0101. Symmetric Tree

Easy | Tree | 24 ms (99.01%), 14.2 MB (93.95%)

❓ Problem Statement

Source: LeetCode - Symmetric Tree GitHub: Solution / Performance

Given the root of a binary tree, check whether it is a mirror of itself (i.e., symmetric around its center).

✍🏻 Constraints & Example

Constraints:

• The number of nodes in the tree is in the range [1, 1000].

• -100 <= Node.val <= 100

Input: root = [1,2,2,3,4,4,3]
Output: true

Input: root = [1,2,2,null,3,null,3]
Output: false

💡 Ideas

While this problem is easy and straightforward, we should be careful with the boundary conditions for both recursive and iterative methods.

Iterative

If both nodes are null, move to the next loop without pushing any nodes onto the stack. If one of the nodes is null, return False. If two nodes' values are different, return False.

Recursive

If both nodes are null, return True.
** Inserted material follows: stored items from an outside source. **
(** How a call of [rearrange_plan] that meets no error unfolds. *)
Lemma rearrange_plan_intro tensor pattern named_sizes source target src tgt
      shape_dict plan :
  str_contains "->" pattern = true ->
  str_split pattern "->" = [source; target] ->
  parse (str_strip source) = Ok src ->
  parse (str_strip target) = Ok tgt ->
  has_ellipsis src = false ->
  actual_dim_count src = ndim tensor ->
  _get_shape_dict tensor src named_sizes = Ok shape_dict ->
  identifiers tgt ∖ {["..."]} ∖ (identifiers src ∖ {["..."]}) = ∅ ->
  _compute_output_shape tensor tgt src shape_dict = Ok plan ->
  rearrange_plan tensor pattern named_sizes = Ok plan.
Proof.
  intros Hc Hs Hsrc Htgt Hell Hdim Hd Hids Hplan.
  unfold rearrange_plan. rewrite Hc, Hs. simpl.
  rewrite Hsrc, Htgt. simpl. rewrite Hell, Hdim, Z.eqb_refl. simpl.
  rewrite Hd. simpl. rewrite Hids.
  rewrite bool_decide_eq_true_2 by reflexivity. simpl.
  rewrite Hplan. reflexivity.
Qed.

Lemma product_of_nat sh : product (map Z.of_nat sh) = Z.of_nat (size_of sh).
Proof.
  induction sh as [|n r IH]; [reflexivity|].
  simpl. rewrite IH. lia.
Qed.

Lemma filter_negative_of_nat sh :
  List.filter (fun d => d <? 0) (map Z.of_nat sh) = []
  /\ List.filter (fun d => negb (d <? 0)) (map Z.of_nat sh) = map Z.of_nat sh.
Proof.
  induction sh as [|n r [IH1 IH2]]; [split; reflexivity|].
  simpl. destruct (Z.ltb_spec (Z.of_nat n) 0); [lia|].
  simpl. rewrite IH1, IH2. split; reflexivity.
Qed.
(** X10.  When the call in flight fails, by a network error, a status
    that is not OK or a body that does not parse, the button goes back to
    its default look with the badge hidden and the script is ready for
    the next call; the suggestions, the optimized text and the metrics of
    the previous result stay as they were, nothing is sent and no timer
    is set to try again. *)
Theorem failed_answer_keeps_previous_result (s : State) (resp : Response) :
  reachable s ->
  isAnalyzing s = true ->
  (forall r, resp <> Parsed r) ->
  let s' := answer 0 resp s in
  button (ui s') = BDefault /\ badge_show (ui s') = false
  /\ isAnalyzing s' = false /\ outstanding s' = []
  /\ suggestions s' = suggestions s /\ optimizedPrompt s' = optimizedPrompt s
  /\ metrics_view (ui s') = metrics_view (ui s)
  /\ sent s' = sent s /\ timers s' = timers s /\ heap s' = heap s.
Proof.
  intros Hr Ha Hfail s'. subst s'.
  destruct (in_flight_request s Hr Ha) as (r & Ho).
  rewrite (answer_in_flight s resp r Ho).
  assert (Hs : settle resp = None)
    by (destruct resp as [| | |r0]; try reflexivity; now destruct (Hfail r0)).
  rewrite Hs. cbn. repeat split; reflexivity.
Qed.

Lemma failed_answer_keeps_previous_result_witness :
  let s' := answer 0 (HttpError 503) in_flight_page in
  button (ui s') = BDefault /\ isAnalyzing s' = false /\ sent s' = sent in_flight_page.
Proof.
  assert (Ha : isAnalyzing in_flight_page = true) by (vm_compute; reflexivity).
  assert (Hf : forall r, HttpError 503 <> Parsed r) by discriminate.
  pose proof (failed_answer_keeps_previous_result in_flight_page (HttpError 503)
                reachable_in_flight_page Ha Hf) as (H1 & _ & H3 & _ & _ & _ & _ & H8 & _).
  split; [exact H1|]. split; [exact H3 | exact H8].
Defined.

(** X11.  When the call in flight succeeds, its result replaces the
    previous one as a whole: the active suggestions and the optimized
    text are those of the result, the button shows has-suggestions with
    their number on the badge when there are some and optimized when
    there are none, and the script is ready for the next call.  The text
    of the page is not touched, nothing is sent and no timer is set. *)
Theorem successful_answer_replaces_result (s : State) (r : AnalysisResult) :
  reachable s ->
  isAnalyzing s = true ->
  let s' := answer 0 (Parsed r) s in
  suggestions s' = result_suggestions r
  /\ optimizedPrompt s' = optimized_prompt r
  /\ button (ui s') = (if 0 <? length (result_suggestions r) then BSuggestions else BOptimized)
  /\ badge_show (ui s') = (0 <? length (result_suggestions r))
  /\ (0 < length (result_suggestions r) -> badge_text (ui s') = length (result_suggestions r))
  /\ isAnalyzing s' = false /\ outstanding s' = []
  /\ sent s' = sent s /\ timers s' = timers s /\ heap s' = heap s.
Proof.
  intros Hr Ha s'. subst s'.
  destruct (in_flight_request s Hr Ha) as (r0 & Ho).
  rewrite (answer_in_flight s (Parsed r) r0 Ho). cbn [settle].
  unfold resume. cbn [suggestions with_suggestions with_optimizedPrompt].
  destruct (metrics r); cbn;
    destruct (length (result_suggestions r)) as [|n] eqn:Hn; cbn;
    repeat split; try reflexivity; try lia.
Qed.

Lemma successful_answer_replaces_result_witness :
  let s' := answer 0 (Parsed (sample_result [sample_suggestion "fix" "repair"] "repair my code"))
              in_flight_page in
  length (suggestions s') = 1 /\ button (ui s') = BSuggestions /\ badge_text (ui s') = 1.
Proof.
  assert (Ha : isAnalyzing in_flight_page = true) by (vm_compute; reflexivity).
  pose proof (successful_answer_replaces_result in_flight_page
                (sample_result [sample_suggestion "fix" "repair"] "repair my code")
                reachable_in_flight_page Ha) as (H1 & _ & H3 & _ & H5 & _).
  split; [now rewrite H1|]. split; [exact H3|]. apply H5. simpl. lia.
Defined.

(** ** Listeners are never taken away *)

Lemma SameNode_refl e : SameNode e e.
Proof. constructor; reflexivity || lia. Qed.

Lemma SameNode_trans a b c : SameNode a b -> SameNode b c -> SameNode a c.
Proof. intros [] []; constructor; try congruence; lia. Qed.

Lemma SameNode_set_value v e : SameNode e (set_value v e).
Proof. constructor; reflexivity || (cbn; lia). Qed.

Lemma SameNode_set_textContent t e : SameNode e (set_textContent t e).
Proof. constructor; reflexivity || (cbn; lia). Qed.

Lemma SameNode_add_listeners e : SameNode e (add_listeners e).
Proof. constructor; reflexivity || (cbn; lia). Qed.

Lemma HeapGrows_refl s : HeapGrows s s.
Proof. intros id e He. exists e. split; [exact He | apply SameNode_refl]. Qed.

Lemma HeapGrows_trans a b c : HeapGrows a b -> HeapGrows b c -> HeapGrows a c.
Proof.
  intros H1 H2 id e He. destruct (H1 id e He) as (e1 & He1 & Hn1).
  destruct (H2 id e1 He1) as (e2 & He2 & Hn2).
  exists e2. split; [exact He2 | eapply SameNode_trans; eassumption].
Qed.

Lemma HeapGrows_same a b : heap b = heap a -> HeapGrows a b.
Proof. intros H id e He. exists e. rewrite H. split; [exact He | apply SameNode_refl]. Qed.

Lemma HeapGrows_alter f id s s' :
  (forall e, SameNode e (f e)) -> heap s' = alter f id (heap s) -> HeapGrows s s'.
Proof.
  intros Hf Hh j e He. rewrite Hh, lookup_alter.
  destruct (decide (id = j)) as [<-|].
  - rewrite He. exists (f e). split; [reflexivity | apply Hf].
  - exists e. split; [exact He | apply SameNode_refl].
Qed.

Lemma heap_analysis text s : heap (analysis text s) = heap s.
Proof. rewrite analysis_unfold. destruct (_ || _); reflexivity. Qed.

Lemma currentTextarea_analysis text s :
  currentTextarea (analysis text s) = currentTextarea s.
Proof. rewrite analysis_unfold. destruct (_ || _); reflexivity. Qed.

Lemma heap_advance dt s : reachable s -> heap (advance dt s) = heap s.
Proof.
  intros Hr. pose proof (advance_agree dt s (reachable_Inv s Hr)) as H.
  rewrite (agree_heap _ _ H). destruct (due_later _ _); [apply heap_analysis | reflexivity].
Qed.

Lemma currentTextarea_advance dt s :
  reachable s -> currentTextarea (advance dt s) = currentTextarea s.
Proof.
  intros Hr. pose proof (advance_agree dt s (reachable_Inv s Hr)) as H.
  rewrite (agree_currentTextarea _ _ H).
  destruct (due_later _ _); [apply currentTextarea_analysis | reflexivity].
Qed.

Lemma currentTextarea_resume r s : currentTextarea (resume r s) = currentTextarea s.
Proof.
  unfold resume. destruct r as [r|]; [|reflexivity].
  destruct (metrics r);
    match goal with |- context [updateMartinButton ?b _] => destruct b end; reflexivity.
Qed.

Lemma applySuggestion_heap i s :
  heap (state_of (applySuggestion i s)) = heap s
  \/ exists id e v, heap s !! id = Some e
       /\ heap (state_of (applySuggestion i s)) = <[id := set_value v e]> (heap s).
Proof.
  destruct (suggestions s !! i) as [sg|] eqn:Hsg;
    [|left; unfold applySuggestion; now rewrite Hsg].
  destruct (currentTextarea s) as [id|] eqn:Hcur;
    [|left; unfold applySuggestion; now rewrite Hsg, Hcur].
  destruct (heap s !! id) as [e|] eqn:He;
    [|left; unfold applySuggestion; now rewrite Hsg, Hcur, He].
  destruct (get_value e) as [text|] eqn:Hv;
    [|left; unfold applySuggestion; now rewrite Hsg, Hcur, He, Hv].
  right. destruct (applySuggestion_applies s i sg id e text Hsg Hcur He Hv)
    as (s' & Hs' & _ & Hheap & _).
  rewrite Hs'. cbn [state_of]. eauto.
Qed.

Lemma applySuggestion_currentTextarea i s :
  currentTextarea (state_of (applySuggestion i s)) = currentTextarea s.
Proof.
  destruct (suggestions s !! i) as [sg|] eqn:Hsg;
    [|unfold applySuggestion; now rewrite Hsg].
  destruct (currentTextarea s) as [id|] eqn:Hcur;
    [|unfold applySuggestion; now rewrite Hsg, Hcur].
  destruct (heap s !! id) as [e|] eqn:He;
    [|unfold applySuggestion; now rewrite Hsg, Hcur, He].
  destruct (get_value e) as [text|] eqn:Hv;
    [|unfold applySuggestion; now rewrite Hsg, Hcur, He, Hv].
  destruct (applySuggestion_applies s i sg id e text Hsg Hcur He Hv)
    as (s' & Hs' & _ & _ & _ & Hc & _).
  rewrite Hs'. cbn [state_of]. exact Hc.
Qed.

Lemma acceptAllSuggestions_heap s :
  heap (acceptAllSuggestions s) = heap s
  \/ exists id v, heap (acceptAllSuggestions s) = alter (set_value v) id (heap s).
Proof.
  destruct (currentTextarea s) as [id|] eqn:Hcur;
    [|left; unfold acceptAllSuggestions; now rewrite Hcur].
  destruct (String.eqb_spec (optimizedPrompt s) EmptyString) as [Ho|Ho].
  - left. unfold acceptAllSuggestions. rewrite Hcur, Ho. reflexivity.
  - right. destruct (acceptAllSuggestions_accepts s id Hcur Ho) as (Hh & _). eauto.
Qed.

Lemma acceptAllSuggestions_currentTextarea s :
  currentTextarea (acceptAllSuggestions s) = currentTextarea s.
Proof.
  destruct (currentTextarea s) as [id|] eqn:Hcur;
    [|unfold acceptAllSuggestions; now rewrite Hcur].
  destruct (String.eqb_spec (optimizedPrompt s) EmptyString) as [Ho|Ho].
  - unfold acceptAllSuggestions. rewrite Hcur, Ho. cbn. exact Hcur.
  - destruct (acceptAllSuggestions_accepts s id Hcur Ho) as (_ & _ & _ & _ & Hc).
    exact Hc.
Qed.

Lemma HeapGrows_acceptAllSuggestions s : HeapGrows s (acceptAllSuggestions s).
Proof.
  destruct (acceptAllSuggestions_heap s) as [H | (id & v & H)].
  - now apply HeapGrows_same.
  - apply (HeapGrows_alter (set_value v) id); [apply SameNode_set_value | exact H].
Qed.

Lemma HeapGrows_applySuggestion i s : HeapGrows s (state_of (applySuggestion i s)).
Proof.
  destruct (applySuggestion_heap i s) as [H | (id & e & v & He & H)].
  - now apply HeapGrows_same.
  - intros j e0 He0. rewrite H, lookup_insert.
    destruct (decide (id = j)) as [<-|].
    + rewrite He in He0. injection He0 as <-.
      exists (set_value v e). split; [reflexivity | apply SameNode_set_value].
    + exists e0. split; [exact He0 | apply SameNode_refl].
Qed.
If one of the nodes is null, return False.

🤖 Python3

class Solution:
    def isSymmetric(self, root: TreeNode) -> bool:
        # (base case)
        if not root.left and not root.right: return True
        
        # ==================================================
        #  Tree                               (Iterative)  =
        # ==================================================
        # time  : O(n)
        # space : O(n)
        
        stack = [(root.left, root.right)]
        while stack:
            node1, node2 = stack.pop()
            
            # no child nodes, continue instead of pushing null nodes
            if not (node1  or node2): continue
                
            if not (node1 and node2): return False
            if node1.val != node2.val: return False
            
            stack.append((node1.left,  node2.right))
            stack.append((node1.right, node2.left))
            
        return True

        '''
        # ==================================================
        #  Tree                               (Recursive)  =
        # ==================================================
        # time  : O(n)
        # space : O(n)
        
        def isMirror(leftNode, rightNode):
            if not leftNode and not rightNode: return True
            if not leftNode or  not rightNode: return False
            
            return (leftNode.val == rightNode.val)              \
                and isMirror(leftNode.left,  rightNode.right)   \
                and isMirror(leftNode.right, rightNode.left)
        
        return isMirror(root.left, root.right)
        '''

🤖 Java

class Solution {
    /**
     * @time  : O(n)
     * @space : O(n)
     */

    public boolean isMirror(TreeNode node1, TreeNode node2) {
        if(node1 == null && node2 == null) return true;
        if(node1 == null || node2 == null) return false;
        
        return (node1.val == node2.val) && 
               isMirror(node1.left,  node2.right) &&
               isMirror(node1.right, node2.left);
    }
    
    public boolean isSymmetric(TreeNode root) {
        /* base case */
        if(root.left == null && root.right == null) return true;
        
        return isMirror(root.left, root.right);
    }
}